* [ABOUT THIS EXERCISE]
All of the records should be given back exactly and in full.

[Stored data]

(** * Stock price monitor client: configuration, logger factory, retry wrapper

    A shallow embedding of the three utility modules of the client
    ([client/src/config.py], [client/src/utils/logger.py] and
    [client/src/utils/retry.py]) and the properties of their behaviour.

    Conventions of the embedding:
    - Python [int] is [Z]; Python [str] is [string], the bytes of its
      UTF-8 encoding.
    - Delays are exact rationals [Q]: a Python [int] argument is itself, a
      [float] argument is taken at its exact value. Where the interpreter
      does something that the value alone does not decide, the embedding
      says so with an outcome of its own ([Undetermined]) instead of
      choosing.
    - Effects are explicit: the wrapped operation threads a state of its own,
      and every observable action of the wrapper (calling the operation,
      logging a warning, sleeping) is recorded, in order, in a trace.
    - Dictionaries ([os.environ], the logger registry, the file system) are
      finite maps. *)

From Stdlib Require Import ZArith QArith Qminmax String Ascii List Lia.
From stdpp Require Import base option list gmap strings pretty.

Local Close Scope Q_scope.
Local Open Scope string_scope.
Local Open Scope Z_scope.

(** ** Python exceptions *)

(** An exception object: whether its class derives from [Exception] (the
    classes that [except Exception] catches; [KeyboardInterrupt] and
    [SystemExit] do not), its [str()], and its implicit [__context__]. *)
#[warnings="-register-all"]
Inductive py_exc : Type :=
  PyExc (is_Exception : bool) (message : string) (context : option py_exc).

Definition is_Exception (e : py_exc) : bool :=
  match e with PyExc b _ _ => b end.

Definition message (e : py_exc) : string :=
  match e with PyExc _ m _ => m end.

Definition context (e : py_exc) : option py_exc :=
  match e with PyExc _ _ c => c end.

(** ** The retry wrapper ([utils/retry.py]) *)

Module Retry.
(** * Nature_Poster_Videos.py: the video selection and logging pipeline

    A shallow embedding of [src/Nature_Poster_Videos.py].  Every function of
    the script is a definition of the same name.  What the script reaches
    through its imports (the HTTP client, the JSON decoder, the Graph API
    client, the media search client, the clock, the random source) is a
    field of [World]; the sqlite connection, the page cursor of the search
    client and the calls made so far are the [State] that the monad [M]
    threads through.  The SQL statements of the script are given their
    meaning where it does not hang on how the columns of a table were
    declared; what sqlite answers otherwise is a field of [World] too.  A Python exception is the outcome [Raise]. *)

From Stdlib Require Import List String Ascii ZArith QArith Bool Lia Lqa DecimalString.
Import ListNotations.

Open Scope string_scope.
Open Scope list_scope.

(** ** Python strings

    A [str] is a Rocq [string]: text whose code points are below 256. *)

Definition str := string.

(** [str.lower] on one character: the letters A..Z and the Latin-1 capitals
    (all of U+00C0..U+00DE but the multiplication sign) move up by 32. *)
Definition lower_char (c : ascii) : ascii :=
  let n := nat_of_ascii c in
  if ((65 <=? n)%nat && (n <=? 90)%nat)
     || ((192 <=? n)%nat && (n <=? 222)%nat && negb (n =? 215)%nat)
  then ascii_of_nat (n + 32)
  else c.

Fixpoint lower (s : str) : str :=
  match s with
  | EmptyString => EmptyString
  | String c rest => String (lower_char c) (lower rest)
  end.

(** [s.split(sep)] for a separator of one character: every occurrence of the
    separator ends a piece, so two separators in a row give an empty piece
    and the empty string gives one empty piece. *)
Fixpoint split (sep : ascii) (s : str) : list str :=
  match s with
  | EmptyString => [EmptyString]
  | String c rest =>
      if Ascii.eqb c sep then EmptyString :: split sep rest
      else match split sep rest with
           | [] => [String c EmptyString]
           | piece :: pieces => String c piece :: pieces
           end
  end.

(** [needle in hay] for two strings: [needle] occurs in [hay] as a
    contiguous run of characters. *)
Fixpoint str_in (needle hay : str) : bool :=
  prefix needle hay
  || match hay with
     | EmptyString => false
     | String _ rest => str_in needle rest
     end.

(** [str(n)] for an integer. *)
Definition str_of_int (n : Z) : str := NilZero.string_of_int (Z.to_int n).

Definition space : ascii := ascii_of_nat 32.
Definition newline : str := String (ascii_of_nat 10) EmptyString.
Definition double_quote : str := String (ascii_of_nat 34) EmptyString.

(** The texts that [str] gives for integers: digits, after a minus sign or
    without one. *)
Definition is_digit (c : ascii) : bool :=
  let n := nat_of_ascii c in (48 <=? n)%nat && (n <=? 57)%nat.

Fixpoint all_digits (s : str) : bool :=
  match s with
  | EmptyString => true
  | String c rest => is_digit c && all_digits rest
  end.

Definition is_decimal (s : str) : bool :=
  match s with
  | EmptyString => false
  | String c rest =>
      if Ascii.eqb c "-"
      then match rest with EmptyString => false | _ => all_digits rest end
      else all_digits s
  end.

* [EXERCISE ANSWER]
(** * Stock price monitor client: configuration, logger factory, retry wrapper

    A shallow embedding of the three utility modules of the client
    ([client/src/config.py], [client/src/utils/logger.py] and
    [client/src/utils/retry.py]) and the properties of their behaviour.

    Conventions of the embedding:
    - Python [int] is [Z]; Python [str] is [string], the bytes of its
      UTF-8 encoding.
    - Delays are exact rationals [Q]: a Python [int] argument is itself, a
      [float] argument is taken at its exact value. Where the interpreter
      does something that the value alone does not decide, the embedding
      says so with an outcome of its own ([Undetermined]) instead of
      choosing.
    - Effects are explicit: the wrapped operation threads a state of its own,
      and every observable action of the wrapper (calling the operation,
      logging a warning, sleeping) is recorded, in order, in a trace.
    - Dictionaries ([os.environ], the logger registry, the file system) are
      finite maps. *)

From Stdlib Require Import ZArith QArith Qminmax String Ascii List Lia.
From stdpp Require Import base option list gmap strings pretty.

Local Close Scope Q_scope.
Local Open Scope string_scope.
Local Open Scope Z_scope.

(** ** Python exceptions *)

(** An exception object: whether its class derives from [Exception] (the
    classes that [except Exception] catches; [KeyboardInterrupt] and
    [SystemExit] do not), its [str()], and its implicit [__context__]. *)
#[warnings="-register-all"]
Inductive py_exc : Type :=
  PyExc (is_Exception : bool) (message : string) (context : option py_exc).

Definition is_Exception (e : py_exc) : bool :=
  match e with PyExc b _ _ => b end.

Definition message (e : py_exc) : string :=
  match e with PyExc _ m _ => m end.

Definition context (e : py_exc) : option py_exc :=
  match e with PyExc _ _ c => c end.

(** ** The retry wrapper ([utils/retry.py]) *)

Module Retry.
(** * Nature_Poster_Videos.py: the video selection and logging pipeline

    A shallow embedding of [src/Nature_Poster_Videos.py].  Every function of
    the script is a definition of the same name.  What the script reaches
    through its imports (the HTTP client, the JSON decoder, the Graph API
    client, the media search client, the clock, the random source) is a
    field of [World]; the sqlite connection, the page cursor of the search
    client and the calls made so far are the [State] that the monad [M]
    threads through.  The SQL statements of the script are given their
    meaning where it does not hang on how the columns of a table were
    declared; what sqlite answers otherwise is a field of [World] too.  A Python exception is the outcome [Raise]. *)

From Stdlib Require Import List String Ascii ZArith QArith Bool Lia Lqa DecimalString.
Import ListNotations.

Open Scope string_scope.
Open Scope list_scope.

(** ** Python strings

    A [str] is a Rocq [string]: text whose code points are below 256. *)

Definition str := string.

(** [str.lower] on one character: the letters A..Z and the Latin-1 capitals
    (all of U+00C0..U+00DE but the multiplication sign) move up by 32. *)
Definition lower_char (c : ascii) : ascii :=
  let n := nat_of_ascii c in
  if ((65 <=? n)%nat && (n <=? 90)%nat)
     || ((192 <=? n)%nat && (n <=? 222)%nat && negb (n =? 215)%nat)
  then ascii_of_nat (n + 32)
  else c.

Fixpoint lower (s : str) : str :=
  match s with
  | EmptyString => EmptyString
  | String c rest => String (lower_char c) (lower rest)
  end.

(** [s.split(sep)] for a separator of one character: every occurrence of the
    separator ends a piece, so two separators in a row give an empty piece
    and the empty string gives one empty piece. *)
Fixpoint split (sep : ascii) (s : str) : list str :=
  match s with
  | EmptyString => [EmptyString]
  | String c rest =>
      if Ascii.eqb c sep then EmptyString :: split sep rest
      else match split sep rest with
           | [] => [String c EmptyString]
           | piece :: pieces => String c piece :: pieces
           end
  end.

(** [needle in hay] for two strings: [needle] occurs in [hay] as a
    contiguous run of characters. *)
Fixpoint str_in (needle hay : str) : bool :=
  prefix needle hay
  || match hay with
     | EmptyString => false
     | String _ rest => str_in needle rest
     end.

(** [str(n)] for an integer. *)
Definition str_of_int (n : Z) : str := NilZero.string_of_int (Z.to_int n).

Definition space : ascii := ascii_of_nat 32.
Definition newline : str := String (ascii_of_nat 10) EmptyString.
Definition double_quote : str := String (ascii_of_nat 34) EmptyString.

(** The texts that [str] gives for integers: digits, after a minus sign or
    without one. *)
Definition is_digit (c : ascii) : bool :=
  let n := nat_of_ascii c in (48 <=? n)%nat && (n <=? 57)%nat.

Fixpoint all_digits (s : str) : bool :=
  match s with
  | EmptyString => true
  | String c rest => is_digit c && all_digits rest
  end.

Definition is_decimal (s : str) : bool :=
  match s with
  | EmptyString => false
  | String c rest =>
      if Ascii.eqb c "-"
      then match rest with EmptyString => false | _ => all_digits rest end
      else all_digits s
  end.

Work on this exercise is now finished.